Suppose $E$ is measurable. Show that $m(E)<\infty\iff \forall\epsilon>0\exists\text{ compact }F\subset E: m(E)-m(F)<\epsilon$
where $m$ is Lebesgue measure, and $E,F\subset \mathbb{R}$
Attempt/Thoughts:
$(\implies)$
Suppose $E$ is measurable and $m(E)<\infty$. Then there exists a closed set $F\subset E$, such that $m(E\setminus F)<m(E)-m(F)<\epsilon$. I'm not sure how to show that $F$ is bounded though (since if it was bounded, then it would be both closed and bounded and hence compact by Heine-Borel). At first I thought $m(E)<\infty$ would mean that $E$ is bounded, but then I remembered that even if $m(E)<\infty$, that doesn't necessarily mean that $E$ is bounded, which we can see if you consider $E=\mathbb{Q}$.
$(\impliedby)$
Suppose $E$ is measurable, and $\forall\epsilon>0\exists\text{ compact } F\subset E: m(E)-m(F)<\epsilon$.

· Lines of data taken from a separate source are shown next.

(** [strtol] of the C library with base 0, on a [w]-bit result *)
Definition digit (c : Z) : option Z :=
  if (48 <=? c) && (c <=? 57) then Some (c - 48)
  else if (97 <=? tolower c) && (tolower c <=? 122) then Some (tolower c - 87) else None.
(** The value of the longest run of digits of the base. *)
Fixpoint digits (base : Z) (s : cstr) (acc : Z) : Z :=
  match s with
  | [] => acc
  | c :: s' =>
      match digit c with
      | Some d => if d <? base then digits base s' (acc * base + d) else acc
      | None => acc
      end
  end.
Definition is_digit_of (base c : Z) : bool :=
  match digit c with Some d => d <? base | None => false end.
Definition strtol_unsigned (s : cstr) : Z :=
  match s with
  | c0 :: c1 :: c2 :: s' =>
      if (c0 =? ch "0") && (tolower c1 =? ch "x") && is_digit_of 16 c2 then digits 16 (c2 :: s') 0
      else if c0 =? ch "0" then digits 8 s 0 else digits 10 s 0
  | c0 :: _ => if c0 =? ch "0" then digits 8 s 0 else digits 10 s 0
  | [] => 0
  end.
Definition clamp (w x : Z) : Z := Z.max (- 2 ^ (w - 1)) (Z.min (2 ^ (w - 1) - 1) x).
Definition strtol (w : Z) (s : cstr) : Z :=
  match drop_while isspace s with
  | c :: s' =>
      if c =? ch "-" then clamp w (- strtol_unsigned s')
      else if c =? ch "+" then clamp w (strtol_unsigned s')
      else clamp w (strtol_unsigned (c :: s'))
  | [] => 0
  end.
(** Whether [strtol] converts anything ([end != name]). *)
Definition strtol_converts (s : cstr) : bool :=
  let first s := match s with c :: _ => (48 <=? c) && (c <=? 57) | [] => false end in
  match drop_while isspace s with
  | c :: s' => if (c =? ch "-") || (c =? ch "+") then first s' else first (c :: s')
  | [] => false
  end.

Lemma take_drop_while f s : take_while f s ++ drop_while f s = s.
Proof. induction s as [|c s IH]; simpl; [done|]. destruct (f c); simpl; congruence. Qed.

Lemma drop_while_hd f s c s' : drop_while f s = c :: s' -> f c = false.
Proof. induction s as [|x s IH]; simpl; [done|]. destruct (f x) eqn:E; naive_solver. Qed.

Lemma drop_while_id f s : (forall c s', s = c :: s' -> f c = false) -> drop_while f s = s.
Proof. destruct s as [|c s]; [done|]. intros H. simpl. by rewrite (H c s). Qed.

Lemma drop_while_suffix f s : exists p, s = p ++ drop_while f s /\ Forall (fun c => f c = true) p.
Proof.
  induction s as [|c s (p & Hp & HF)]; simpl.
  - by exists [].
  - destruct (f c) eqn:E.
    + exists (c :: p). split; [simpl; congruence|by constructor].
    + by exists [].
Qed.

Lemma tolower_idemp c : tolower (tolower c) = tolower c.
Proof. unfold tolower. repeat case_match; lia. Qed.

Lemma strcmp_eq_true a b : strcmp_eq a b = true <-> a = b.
Proof. apply bool_decide_eq_true. Qed.
Lemma strcmp_eq_refl a : strcmp_eq a a = true.
Proof. by apply strcmp_eq_true. Qed.
Lemma strcmp_eq_false a b : strcmp_eq a b = false <-> a <> b.
Proof. apply bool_decide_eq_false. Qed.

Lemma strchr_Some s c i :
  strchr s c = Some i <-> s !! i = Some c /\ forall j, (j < i)%nat -> s !! j <> Some c.
Proof.
  revert i; induction s as [|x s IH]; intros i; simpl.
  - naive_solver.
  - destruct (Z.eqb_spec x c) as [->|Hx].
    + split.
      * intros [= <-]. split; [done|]. lia.
      * intros [Hi Hj]. destruct i; [done|]. exfalso. by apply (Hj 0%nat); [lia|].
    + rewrite fmap_Some. split.
      * intros (j & Hj & ->). apply IH in Hj as [? Hlt]. split; [done|].
        intros [|k] Hk; simpl; [naive_solver|]. apply Hlt. lia.
      * intros [Hi Hj]. destruct i as [|i]; [naive_solver|]. exists i. split; [|done].
        apply IH. split; [done|]. intros k Hk. apply (Hj (S k)). lia.
Qed.

Lemma strchr_None s c : strchr s c = None <-> c ∉ s.
Proof.
  induction s as [|x s IH]; simpl; [set_solver|].
  destruct (Z.eqb_spec x c) as [->|Hx]; [set_solver|].
  rewrite fmap_None, IH. set_solver.
Qed.

(** *** Arrays of bytes used as strings *)

(** An array of [n] bytes, zeroed and then filled from its start. *)
Definition zeroed (n : nat) (l : list Z) : list Z := l ++ repeat 0 (n - length l).

(** The array used as a C string: it must hold a NUL. *)
Definition field_string (l : list Z) : outcome cstr :=
  match strchr l 0 with
  | Some i => Ret (take i l)
  | None => UB
  end.

Lemma field_string_zeroed n t : cstr_ok t -> (length t < n)%nat -> field_string (zeroed n t) = Ret t.
Proof.
  intros Ht Hl. unfold field_string, zeroed.
  assert (strchr (t ++ repeat 0 (n - length t)) 0 = Some (length t)) as ->.
  { apply strchr_Some. split.
    - rewrite lookup_app_r by lia. rewrite Nat.sub_diag. destruct (n - length t)%nat eqn:E; [lia|done].
    - intros j Hj. rewrite lookup_app_l by done. intros E.
      apply (Forall_lookup_1 _ _ _ _ Ht) in E. unfold char_ok in E. lia. }
  by rewrite take_app_length.
Qed.

(** Concrete data: a range over a list is checked by evaluation. *)
Lemma Forall_range lo hi l : forallb (fun c => (lo <=? c) && (c <? hi)) l = true -> Forall (fun c => lo <= c < hi) l.
Proof. rewrite forallb_forall. intros H. apply Forall_forall. intros c Hc%list_elem_of_In%H. lia. Qed.
Lemma cstr_ok_check s : forallb (fun c => (1 <=? c) && (c <? 256)) s = true -> cstr_ok s.
Proof. apply Forall_range. Qed.

Lemma trunc_ok n t : cstr_ok t -> cstr_ok (str_trunc n t).
Proof. intros Ht. by apply Forall_take. Qed.
Lemma trunc_length n t : (0 < n)%nat -> (length (str_trunc n t) < n)%nat.
Proof. unfold str_trunc. rewrite length_take. lia. Qed.

Lemma char_at_lookup s i c : (s ++ [0]) !! i = Some c -> char_at s (Z.of_nat i) = Ret c.
Proof.
  intros H. unfold char_at. destruct (Z.ltb_spec (Z.of_nat i) 0); [lia|].
  by rewrite Nat2Z.id, H.
Qed.

Lemma char_at_last2 p x y :
  char_at (p ++ [x; y]) (strlen (p ++ [x; y]) - 1) = Ret y /\
  char_at (p ++ [x; y]) (strlen (p ++ [x; y]) - 2) = Ret x.
Proof.
  unfold strlen. rewrite length_app. simpl length.
  replace (Z.of_nat (length p + 2) - 1) with (Z.of_nat (length p + 1)) by lia.
  replace (Z.of_nat (length p + 2) - 2) with (Z.of_nat (length p)) by lia.
  split; apply char_at_lookup; rewrite <- app_assoc, lookup_app_r by lia.
  - by replace (length p + 1 - length p)%nat with 1%nat by lia.
  - by rewrite Nat.sub_diag.
Qed.

(** [%d] and [%u] of a non-negative integer below [10 ^ 20]. *)
Fixpoint dec_loop (fuel : nat) (n : Z) : cstr :=
  match fuel with
  | O => []
  | S f => (if n <? 10 then [] else dec_loop f (n / 10)) ++ [48 + n mod 10]
  end.
Definition print_dec (n : Z) : cstr := dec_loop 20 n.

Lemma digits_snoc s c acc :
  Forall (fun d => 48 <= d <= 57) s -> 48 <= c <= 57 ->
  digits 10 (s ++ [c]) acc = digits 10 s acc * 10 + (c - 48).
Proof.
  intros Hs Hc. assert (forall d, 48 <= d <= 57 -> digit d = Some (d - 48)) as Hd.
  { intros d Hd. unfold digit. destruct (Z.leb_spec 48 d), (Z.leb_spec d 57); simpl; done || lia. }
  revert acc. induction Hs as [|x s Hx _ IH]; intros acc; cbn [digits app].
  - rewrite Hd by done. by destruct (Z.ltb_spec (c - 48) 10); [|lia].
  - rewrite Hd by done. destruct (Z.ltb_spec (x - 48) 10); [apply IH|lia].
Qed.

Lemma dec_loop_digits fuel n : 0 <= n -> Forall (fun d => 48 <= d <= 57) (dec_loop fuel n).
Proof.
  revert n. induction fuel as [|f IH]; intros n Hn; simpl; [done|].
  apply Forall_app. split; [destruct (n <? 10); [done|apply IH; Z.div_mod_to_equations; lia]|].
  apply Forall_singleton. Z.div_mod_to_equations. lia.
Qed.
Lemma dec_loop_value fuel n : 0 <= n < 10 ^ Z.of_nat fuel -> digits 10 (dec_loop fuel n) 0 = n.
Proof.
  revert n. induction fuel as [|f IH]; intros n Hn; [simpl in *; lia|].
  rewrite Nat2Z.inj_succ, Z.pow_succ_r in Hn by lia. cbn [dec_loop].
  assert (48 <= 48 + n mod 10 <= 57) as Hd by (Z.div_mod_to_equations; lia).
  destruct (Z.ltb_spec n 10).
  - rewrite digits_snoc by done. cbn [digits]. rewrite Z.mod_small by lia. lia.
  - assert (0 <= n / 10 < 10 ^ Z.of_nat f) as Hq.
    { split; [apply Z.div_pos; lia|apply Z.div_lt_upper_bound; lia]. }
    rewrite digits_snoc by (done || (apply dec_loop_digits; lia)). rewrite IH by done.
    rewrite (Z.div_mod n 10) at 3 by lia. lia.
Qed.
Lemma dec_loop_length fuel n : (length (dec_loop fuel n) <= fuel)%nat.
Proof.
  revert n. induction fuel as [|f IH]; intros n; cbn [dec_loop]; [simpl; lia|].
  rewrite length_app. simpl. specialize (IH (n / 10)). destruct (n <? 10); simpl; lia.
Qed.
(** Digits up to a character that is none. *)
Lemma digits_app_inj d1 d2 c1 c2 s1 s2 : Forall (fun d => 48 <= d <= 57) d1 -> Forall (fun d => 48 <= d <= 57) d2 ->
  ~ (48 <= c1 <= 57) -> ~ (48 <= c2 <= 57) -> d1 ++ c1 :: s1 = d2 ++ c2 :: s2 -> d1 = d2 /\ c1 :: s1 = c2 :: s2.
Proof.
  intros H1. revert d2. induction H1 as [|x d1 Hx _ IH]; intros d2 H2 Hc1 Hc2 E.
  - destruct H2; [done|]. injection E as -> _. done.
  - destruct H2 as [|y d2 Hy H2]; simpl in E; [injection E as -> _; done|]. injection E as -> E. by destruct (IH d2 H2 Hc1 Hc2 E) as [-> ?].
Qed.
Lemma print_dec_inj n m : 0 <= n < 10 ^ 20 -> 0 <= m < 10 ^ 20 -> print_dec n = print_dec m -> n = m.
Proof.
  intros Hn Hm E. rewrite <- (dec_loop_value 20 n), <- (dec_loop_value 20 m) by done. by f_equal.
Qed.

(** ** Lists *)

(** Induction by groups of three, for code that consumes three at a time. *)
Lemma list_ind3 {A} (P : list A -> Prop) :
  P [] -> (forall a, P [a]) -> (forall a b, P [a; b]) ->
  (forall a b c l, P l -> P (a :: b :: c :: l)) -> forall l, P l.
Proof.
  intros H0 H1 H2 H3 l.
  assert (P l /\ (forall a, P (a :: l)) /\ (forall a b, P (a :: b :: l))) as [? _]; [|done].
  induction l as [|x l (IH1 & IH2 & IH3)]; split_and!; auto.
Qed.

Lemma mod3_S3 n : (S (S (S n)) mod 3 = n mod 3)%nat.
Proof. replace (S (S (S n))) with (n + 1 * 3)%nat by lia. apply Nat.Div0.mod_add. Qed.
Lemma div3_S3 n : (S (S (S n)) / 3 = S (n / 3))%nat.
Proof. replace (S (S (S n))) with (n + 1 * 3)%nat by lia. rewrite Nat.div_add by lia. lia. Qed.

Lemma land_ones_mod x k : 0 <= k -> Z.land x (Z.ones k) = x mod 2 ^ k.
Proof. apply Z.land_ones. Qed.

Lemma lookup_repeat {A} (x : A) n i : (i < n)%nat -> repeat x n !! i = Some x.
Proof. revert i. induction n as [|n IH]; intros [|i] Hi; simpl; [lia..|done|apply IH; lia]. Qed.

Lemma omap_cons {A B} (f : A -> option B) x (l : list A) :
  omap f (x :: l) = match f x with Some y => y :: omap f l | None => omap f l end.
Proof. reflexivity. Qed.

(** Sums, up to permutation. *)
Definition zsum (l : list Z) : Z := foldr Z.add 0 l.
#[export] Instance zsum_perm : Proper ((≡ₚ) ==> eq) zsum.
Proof. intros l l' E. unfold zsum. induction E; simpl; lia. Qed.
Lemma zsum_app l l' : zsum (l ++ l') = zsum l + zsum l'.
Proof. unfold zsum. induction l; simpl; lia. Qed.

Lemma perm_mid {A} (l1 l2 l3 : list A) b : (l1 ++ b :: l2) ++ l3 ≡ₚ b :: l1 ++ l2 ++ l3.
Proof. rewrite <- app_assoc. symmetry. apply Permutation_middle. Qed.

Not sure how to continue in this direction at all.
Any help would be appreciated. Thanks.
Hint: ($\Rightarrow$) Define $E_n = E \cap [-n, n]$. Then $m(E_n) \leq m(E_m)$ if $m\geq n$ and
$$\lim_{n\to \infty} m(E_n) = m(E) < \infty$$
So there is $n_0$ so that
$$m(E_{n_0}) \geq m(E) - \epsilon/2 . $$
Now this $E_{n_0}$ is bounded.
($\Leftarrow$) This is easier: $m(E) < m(F) + \epsilon$. But $F$ is compact....